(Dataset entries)

###

Lemma schoolbook_step_spec m rem x :
  wf_limbs 4 m -> 0 < limb m 3 -> wf_limbs 5 rem -> eval rem < eval m -> 0 <= x < 2 ^ 64 ->
  exists r, schoolbook_step m rem x = Some r /\ wf_limbs 5 r /\
    eval r = (eval rem * 2 ^ 64 + x) mod eval m.
Proof.
  intros Wm M3 Wr L X. unfold schoolbook_step.
  pose proof (wf256_eval_bound m Wm) as Bm.
  destruct (shift_in rem x Wr ltac:(lia) X) as [Wn En]. rewrite <- En.
  set (nr := [x; limb rem 0; limb rem 1; limb rem 2; limb rem 3]) in *. clearbody nr.
  pose proof (schoolbook_is_lt m nr Wm Wn) as LT. cbv zeta in LT |- *. rewrite LT. clear LT.
  destruct (Z.ltb_spec (eval nr) (eval m)) as [Hlt|Hge].
  - exists nr. split; [reflexivity|]. split; [assumption|].
    pose proof (eval_bound nr (proj2 Wn)). now rewrite Z.mod_small by lia.
  - destruct (Z.eqb_spec (limb m 3) 0); [lia|].
    pose proof (quotient_estimate m nr Wm Wn M3) as QE.
    match goal with |- context [if u64_max <? ?q then _ else _] => set (q_est := q) in * end.
    set (q := if u64_max <? q_est then u64_max else as_u64 q_est).
    assert (T : 1 <= eval nr / eval m < 2 ^ 64).
    { split; [apply Z.div_le_lower_bound; lia|]. apply Z.div_lt_upper_bound; [lia|]. nia. }
    assert (Hq : eval nr / eval m <= q < 2 ^ 64).
    { subst q. unfold as_u64, u64_max. destruct (Z.ltb_spec (2 ^ 64 - 1) q_est); [lia|].
      rewrite Z.mod_small; lia. }
    destruct (quotient_loop_spec m nr q Wm Wn ltac:(lia) ltac:(lia) ltac:(lia)) as (r & -> & W' & E').
    pose proof (Z.mod_pos_bound (eval nr) (eval m) ltac:(lia)).
    rewrite correct_loop_done by (assumption || lia).
    exists r. auto.
Qed.

(** A modulus whose top limb is zero divides by that limb as soon as the
    remainder reaches the modulus. *)
Lemma schoolbook_step_zero_top m rem x :
  wf_limbs 4 m -> limb m 3 = 0 -> wf_limbs 5 rem -> eval rem < eval m -> 0 <= x < 2 ^ 64 ->
  if eval rem * 2 ^ 64 + x <? eval m
  then exists r, schoolbook_step m rem x = Some r /\ wf_limbs 5 r /\ eval r = eval rem * 2 ^ 64 + x
  else schoolbook_step m rem x = None.
Proof.
  intros Wm M3 Wr L X. unfold schoolbook_step.
  pose proof (wf256_eval_bound m Wm) as Bm.
  destruct (shift_in rem x Wr ltac:(lia) X) as [Wn <-].
  set (nr := [x; limb rem 0; limb rem 1; limb rem 2; limb rem 3]) in *. clearbody nr.
  pose proof (schoolbook_is_lt m nr Wm Wn) as LT. cbv zeta in LT |- *. rewrite LT. clear LT.
  destruct (eval nr <? eval m).
  - exists nr. auto.
  - now rewrite M3.
Qed.

Lemma schoolbook_spec low high m :
  wf_limbs 4 low -> wf_limbs 4 high -> wf_limbs 4 m -> 0 < limb m 3 ->
  exists r, mod_reduce_512_schoolbook low high m = Some r /\ wf_limbs 4 r /\
    eval r = (eval low + 2 ^ 256 * eval high) mod eval m.
Proof.
  intros Wl Wh Wm M3. unfold mod_reduce_512_schoolbook.
  pose proof (wf256_eval_bound m Wm) as Bm.
  assert (HM : 0 < eval m).
  { pose proof (eval_firstn_S 3 m) as Em. rewrite (firstn_wf 4) in Em by assumption.
    pose proof (eval_firstn_bound 4 3 m Wm). nia. }
  assert (Fold : forall l rem v, Forall (fun x => 0 <= x < 2 ^ 64) l ->
     wf_limbs 5 rem -> eval rem = v mod eval m ->
     exists r, fold_left (fun o x => match o with Some rem => schoolbook_step m rem x | None => None end)
                 l (Some rem) = Some r /\ wf_limbs 5 r /\
       eval r = fold_left (fun v x => v * 2 ^ 64 + x) l v mod eval m).
  { induction l as [|x l IH]; intros rem v F W E; cbn [fold_left]; [eauto|].
    inversion F; subst. pose proof (Z.mod_pos_bound v (eval m) HM).
    destruct (schoolbook_step_spec m rem x) as (r & -> & W' & E'); try assumption; [lia|].
    apply IH; try assumption. rewrite E', E.
    rewrite <- Z.add_mod_idemp_l, Z.mul_mod_idemp_l, Z.add_mod_idemp_l by lia. reflexivity. }
  limbs4 Wl. limbs4 Wh.
  match goal with |- context [fold_left _ ?l _] =>
    destruct (Fold l [0; 0; 0; 0; 0] 0) as (r & -> & W & E) end.
  - repeat (apply Forall_cons; [assumption|]). apply Forall_nil.
  - wf_const.
  - rewrite Z.mod_0_l by lia. reflexivity.
  - cbn [fold_left] in E.
    assert (R4 : limb r 4 = 0).
    { apply limb4_zero; [assumption|]. rewrite E.
      match goal with |- ?v mod _ < _ => pose proof (Z.mod_pos_bound v (eval m) HM) end. lia. }
    rewrite <- (firstn4_eval r W R4) in E.
    destruct W as [Lr Fr]. do 5 (destruct r as [|? r]; [discriminate|]). destruct r; [|discriminate].
    repeat match goal with H : Forall _ (_ :: _) |- _ => inversion H; clear H; subst end.
    unfold limb; cbn [nth firstn] in *.
    eexists. split; [reflexivity|]. split; [wf_const|]. rewrite E. f_equal. lia.
Qed.

(** ** Modular operations *)

Lemma wf_P : wf_limbs 4 P.
Proof. wf_const. Qed.
Lemma wf_N : wf_limbs 4 N.
Proof. wf_const. Qed.

Lemma mod_reduce_512_spec low high m :
  wf_limbs 4 low -> wf_limbs 4 high -> wf_limbs 4 m -> 0 < limb m 3 ->
  exists r, mod_reduce_512 low high m = Some r /\ wf_limbs 4 r /\
    eval r = (eval low + 2 ^ 256 * eval high) mod eval m.
Proof.
  intros Wl Wh Wm M3. unfold mod_reduce_512.
  rewrite !z256_eq_spec by (assumption || apply wf_P || apply wf_N).
  destruct (Z.eqb_spec (eval m) (eval N)) as [E|_].
  { apply (eval_inj 4) in E; [subst m|assumption|apply wf_N].
    apply barrett_reduce_spec; first [assumption | wf_const | reflexivity]. }
  destruct (Z.eqb_spec (eval m) (eval P)) as [E|_].
  { apply (eval_inj 4) in E; [subst m|assumption|apply wf_P].
    apply barrett_reduce_spec; first [assumption | wf_const | reflexivity]. }
  now apply schoolbook_spec.
Qed.

Lemma modmul_loop_spec m v :
  wf_limbs 4 m -> wf_limbs 4 v -> 0 < eval m ->
  exists r, iter_loop 256 (modmul_step m) v = inr r /\
    wf_limbs 4 r /\ eval r = eval v mod eval m.
Proof.
  intros Wm Wv HM.
  apply (iter_loop_ends _ (fun s => wf_limbs 4 s /\ eval s mod eval m = eval v mod eval m) _ eval).
  - intros s [Ws Es]. unfold modmul_step. rewrite cmp_ge by assumption.
    pose proof (wf256_eval_bound s Ws).
    destruct (Z.leb_spec (eval m) (eval s)).
    + call_sub d b Wd Cb E. pose proof (wf256_eval_bound d Wd). pose proof (wf256_eval_bound m Wm).
      assert (b = 0) as -> by lia. cbn [Z.eqb].
      split; [|lia]. split; [assumption|]. rewrite <- Es.
      replace (eval d) with (eval s + (-1) * eval m) by lia. apply Z.mod_add. lia.
    + split; [assumption|]. rewrite <- Es. symmetry. apply Z.mod_small. lia.
  - auto.
  - exact (wf256_eval_bound v Wv).
Qed.

Lemma modmul_spec a b m :
  wf_limbs 4 a -> wf_limbs 4 b -> wf_limbs 4 m -> 0 < limb m 3 ->
  exists r, modmul a b m = Some r /\ wf_limbs 4 r /\ eval r = (eval a * eval b) mod eval m.
Proof.
  intros Wa Wb Wm M3. unfold modmul. call_mul lo hi Wl Wh E.
  rewrite is_zero_spec by assumption. destruct (Z.eqb_spec (eval hi) 0) as [Z0|_].
  - assert (HM : 0 < eval m).
    { pose proof (eval_firstn_S 3 m) as Em. rewrite (firstn_wf 4) in Em by assumption.
      pose proof (eval_firstn_bound 4 3 m Wm). nia. }
    destruct (modmul_loop_spec m lo Wm Wl HM) as (r & -> & Wr & Er).
    exists r. split; [reflexivity|]. split; [assumption|]. rewrite Er. f_equal. lia.
  - rewrite <- E. now apply mod_reduce_512_spec.
Qed.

###

- YOUR ASSIGNMENT -
Transcribe the records above exactly, beginning at the line that contains "set (q := if" and ending with the line that contains "rewrite Z.mod_small; lia.", both included, and nothing else.

- SOLUTION TO THIS EXERCISE -
    set (q := if u64_max <? q_est then u64_max else as_u64 q_est).
    assert (T : 1 <= eval nr / eval m < 2 ^ 64).
    { split; [apply Z.div_le_lower_bound; lia|]. apply Z.div_lt_upper_bound; [lia|]. nia. }
    assert (Hq : eval nr / eval m <= q < 2 ^ 64).
    { subst q. unfold as_u64, u64_max. destruct (Z.ltb_spec (2 ^ 64 - 1) q_est); [lia|].
      rewrite Z.mod_small; lia. }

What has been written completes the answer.